» **Instructions to follow**: From the entries below, please output exactly the lines starting at the one containing "x)) (flatten gray))%nat." and ending at the one containing "by (apply Sorted_merge_sort; apply _).", both included.

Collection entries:
+ + + + +
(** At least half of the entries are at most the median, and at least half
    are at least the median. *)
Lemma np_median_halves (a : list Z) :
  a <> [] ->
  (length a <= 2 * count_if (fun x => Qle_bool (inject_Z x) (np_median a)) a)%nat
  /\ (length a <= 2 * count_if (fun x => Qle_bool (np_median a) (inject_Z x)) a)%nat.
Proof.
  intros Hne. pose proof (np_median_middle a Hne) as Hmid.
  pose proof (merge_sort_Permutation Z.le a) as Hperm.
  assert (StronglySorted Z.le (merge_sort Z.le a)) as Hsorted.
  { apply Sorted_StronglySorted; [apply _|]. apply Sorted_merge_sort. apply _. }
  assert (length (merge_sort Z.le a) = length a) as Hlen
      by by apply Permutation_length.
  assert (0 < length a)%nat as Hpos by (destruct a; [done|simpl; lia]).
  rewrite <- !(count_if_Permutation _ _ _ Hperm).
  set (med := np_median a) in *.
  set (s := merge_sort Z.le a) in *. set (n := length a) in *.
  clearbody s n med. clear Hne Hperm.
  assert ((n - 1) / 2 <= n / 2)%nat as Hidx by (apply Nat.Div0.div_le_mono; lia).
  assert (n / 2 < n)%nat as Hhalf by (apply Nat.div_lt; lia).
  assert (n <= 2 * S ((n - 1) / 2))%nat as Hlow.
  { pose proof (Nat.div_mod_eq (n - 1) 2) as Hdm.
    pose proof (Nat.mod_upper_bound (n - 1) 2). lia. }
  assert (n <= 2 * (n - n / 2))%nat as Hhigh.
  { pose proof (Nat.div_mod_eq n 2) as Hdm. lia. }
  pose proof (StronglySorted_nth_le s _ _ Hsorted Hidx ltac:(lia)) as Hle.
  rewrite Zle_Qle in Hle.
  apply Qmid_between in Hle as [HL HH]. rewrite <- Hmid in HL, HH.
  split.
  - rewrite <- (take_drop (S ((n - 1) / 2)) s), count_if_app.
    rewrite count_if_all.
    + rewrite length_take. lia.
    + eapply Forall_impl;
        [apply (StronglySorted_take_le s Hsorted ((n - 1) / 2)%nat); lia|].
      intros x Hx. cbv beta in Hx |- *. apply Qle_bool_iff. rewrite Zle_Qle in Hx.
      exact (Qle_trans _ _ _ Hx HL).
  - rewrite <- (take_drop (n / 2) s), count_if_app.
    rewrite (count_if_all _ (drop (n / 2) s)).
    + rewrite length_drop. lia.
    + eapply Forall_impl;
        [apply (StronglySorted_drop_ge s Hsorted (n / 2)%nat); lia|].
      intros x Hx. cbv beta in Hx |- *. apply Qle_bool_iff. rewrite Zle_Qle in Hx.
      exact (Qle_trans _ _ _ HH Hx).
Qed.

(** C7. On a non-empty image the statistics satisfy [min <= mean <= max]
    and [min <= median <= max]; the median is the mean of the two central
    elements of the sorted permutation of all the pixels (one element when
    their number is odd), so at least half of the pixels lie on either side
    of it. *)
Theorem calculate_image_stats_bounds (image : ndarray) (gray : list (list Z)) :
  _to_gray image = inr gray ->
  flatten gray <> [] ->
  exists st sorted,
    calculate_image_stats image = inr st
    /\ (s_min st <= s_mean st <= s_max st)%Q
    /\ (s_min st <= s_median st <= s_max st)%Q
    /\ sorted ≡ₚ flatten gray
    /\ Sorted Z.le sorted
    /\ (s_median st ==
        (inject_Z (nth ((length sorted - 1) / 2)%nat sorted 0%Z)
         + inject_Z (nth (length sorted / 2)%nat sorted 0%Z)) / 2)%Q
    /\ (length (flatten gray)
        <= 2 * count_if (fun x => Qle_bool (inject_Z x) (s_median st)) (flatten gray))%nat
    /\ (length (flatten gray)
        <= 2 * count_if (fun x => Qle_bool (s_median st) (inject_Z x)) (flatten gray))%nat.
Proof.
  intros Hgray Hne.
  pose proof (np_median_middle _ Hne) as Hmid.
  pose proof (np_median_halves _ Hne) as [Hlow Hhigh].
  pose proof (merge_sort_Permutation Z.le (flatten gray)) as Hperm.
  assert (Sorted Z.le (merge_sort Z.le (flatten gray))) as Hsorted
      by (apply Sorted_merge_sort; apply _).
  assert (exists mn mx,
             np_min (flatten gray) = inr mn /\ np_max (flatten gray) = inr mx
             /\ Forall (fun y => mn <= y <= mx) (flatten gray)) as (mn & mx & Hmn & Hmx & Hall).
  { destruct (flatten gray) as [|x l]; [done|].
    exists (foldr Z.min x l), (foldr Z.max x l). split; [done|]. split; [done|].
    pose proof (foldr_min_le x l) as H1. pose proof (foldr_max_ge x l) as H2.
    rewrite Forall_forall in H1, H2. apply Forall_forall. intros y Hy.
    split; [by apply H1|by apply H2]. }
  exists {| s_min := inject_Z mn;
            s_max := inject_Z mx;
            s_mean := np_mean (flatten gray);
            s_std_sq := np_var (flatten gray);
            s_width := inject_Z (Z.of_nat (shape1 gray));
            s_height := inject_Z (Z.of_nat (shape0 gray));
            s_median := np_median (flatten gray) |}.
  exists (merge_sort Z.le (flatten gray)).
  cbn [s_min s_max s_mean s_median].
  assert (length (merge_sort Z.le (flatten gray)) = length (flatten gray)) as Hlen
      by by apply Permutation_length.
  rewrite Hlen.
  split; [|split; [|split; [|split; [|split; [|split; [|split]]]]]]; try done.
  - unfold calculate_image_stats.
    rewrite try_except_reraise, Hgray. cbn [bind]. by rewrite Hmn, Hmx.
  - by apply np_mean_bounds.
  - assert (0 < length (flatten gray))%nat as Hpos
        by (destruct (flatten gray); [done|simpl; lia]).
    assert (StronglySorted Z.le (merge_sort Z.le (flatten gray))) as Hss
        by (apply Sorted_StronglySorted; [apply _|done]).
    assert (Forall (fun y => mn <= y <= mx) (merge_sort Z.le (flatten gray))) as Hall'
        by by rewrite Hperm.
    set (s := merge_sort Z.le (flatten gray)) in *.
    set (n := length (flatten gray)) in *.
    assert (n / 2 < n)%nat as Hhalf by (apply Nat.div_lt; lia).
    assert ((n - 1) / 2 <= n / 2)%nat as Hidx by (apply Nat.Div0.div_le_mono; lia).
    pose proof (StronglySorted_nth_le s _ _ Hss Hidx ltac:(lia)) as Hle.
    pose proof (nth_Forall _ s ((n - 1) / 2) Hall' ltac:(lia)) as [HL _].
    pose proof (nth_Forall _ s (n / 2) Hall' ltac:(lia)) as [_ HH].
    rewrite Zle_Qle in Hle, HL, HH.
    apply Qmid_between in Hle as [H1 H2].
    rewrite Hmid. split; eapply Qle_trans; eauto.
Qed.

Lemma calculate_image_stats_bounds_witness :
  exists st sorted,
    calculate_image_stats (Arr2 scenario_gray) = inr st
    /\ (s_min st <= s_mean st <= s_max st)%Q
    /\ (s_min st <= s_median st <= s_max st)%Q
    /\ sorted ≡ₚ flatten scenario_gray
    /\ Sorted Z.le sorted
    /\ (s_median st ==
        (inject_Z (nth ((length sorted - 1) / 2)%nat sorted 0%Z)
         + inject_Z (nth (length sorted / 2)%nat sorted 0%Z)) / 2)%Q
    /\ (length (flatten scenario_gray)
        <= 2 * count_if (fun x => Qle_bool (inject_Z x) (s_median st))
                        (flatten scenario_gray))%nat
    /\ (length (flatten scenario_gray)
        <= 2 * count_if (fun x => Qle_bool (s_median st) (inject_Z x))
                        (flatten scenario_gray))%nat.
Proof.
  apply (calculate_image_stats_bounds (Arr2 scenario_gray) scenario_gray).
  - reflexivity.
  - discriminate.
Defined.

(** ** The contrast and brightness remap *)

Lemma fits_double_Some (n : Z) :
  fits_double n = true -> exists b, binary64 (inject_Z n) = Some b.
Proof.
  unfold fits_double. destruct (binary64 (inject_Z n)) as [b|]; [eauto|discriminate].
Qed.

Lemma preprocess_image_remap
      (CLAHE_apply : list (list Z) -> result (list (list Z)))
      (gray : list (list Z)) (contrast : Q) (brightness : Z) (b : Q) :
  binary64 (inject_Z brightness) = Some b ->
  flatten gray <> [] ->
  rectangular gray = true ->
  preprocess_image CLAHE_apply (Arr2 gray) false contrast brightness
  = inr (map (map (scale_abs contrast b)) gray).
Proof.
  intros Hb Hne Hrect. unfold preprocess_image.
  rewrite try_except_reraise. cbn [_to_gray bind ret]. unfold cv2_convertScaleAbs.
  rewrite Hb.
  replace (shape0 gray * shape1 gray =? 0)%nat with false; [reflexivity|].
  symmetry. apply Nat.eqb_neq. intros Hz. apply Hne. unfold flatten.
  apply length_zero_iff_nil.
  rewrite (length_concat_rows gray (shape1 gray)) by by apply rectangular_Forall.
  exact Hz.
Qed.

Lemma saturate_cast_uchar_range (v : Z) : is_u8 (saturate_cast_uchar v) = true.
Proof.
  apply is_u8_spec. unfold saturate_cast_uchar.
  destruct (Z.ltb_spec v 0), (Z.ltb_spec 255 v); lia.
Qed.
+ + + + +
» **Solved exercise**:
        <= 2 * count_if (fun x => Qle_bool (s_median st) (inject_Z x)) (flatten gray))%nat.
Proof.
  intros Hgray Hne.
  pose proof (np_median_middle _ Hne) as Hmid.
  pose proof (np_median_halves _ Hne) as [Hlow Hhigh].
  pose proof (merge_sort_Permutation Z.le (flatten gray)) as Hperm.
  assert (Sorted Z.le (merge_sort Z.le (flatten gray))) as Hsorted
      by (apply Sorted_merge_sort; apply _).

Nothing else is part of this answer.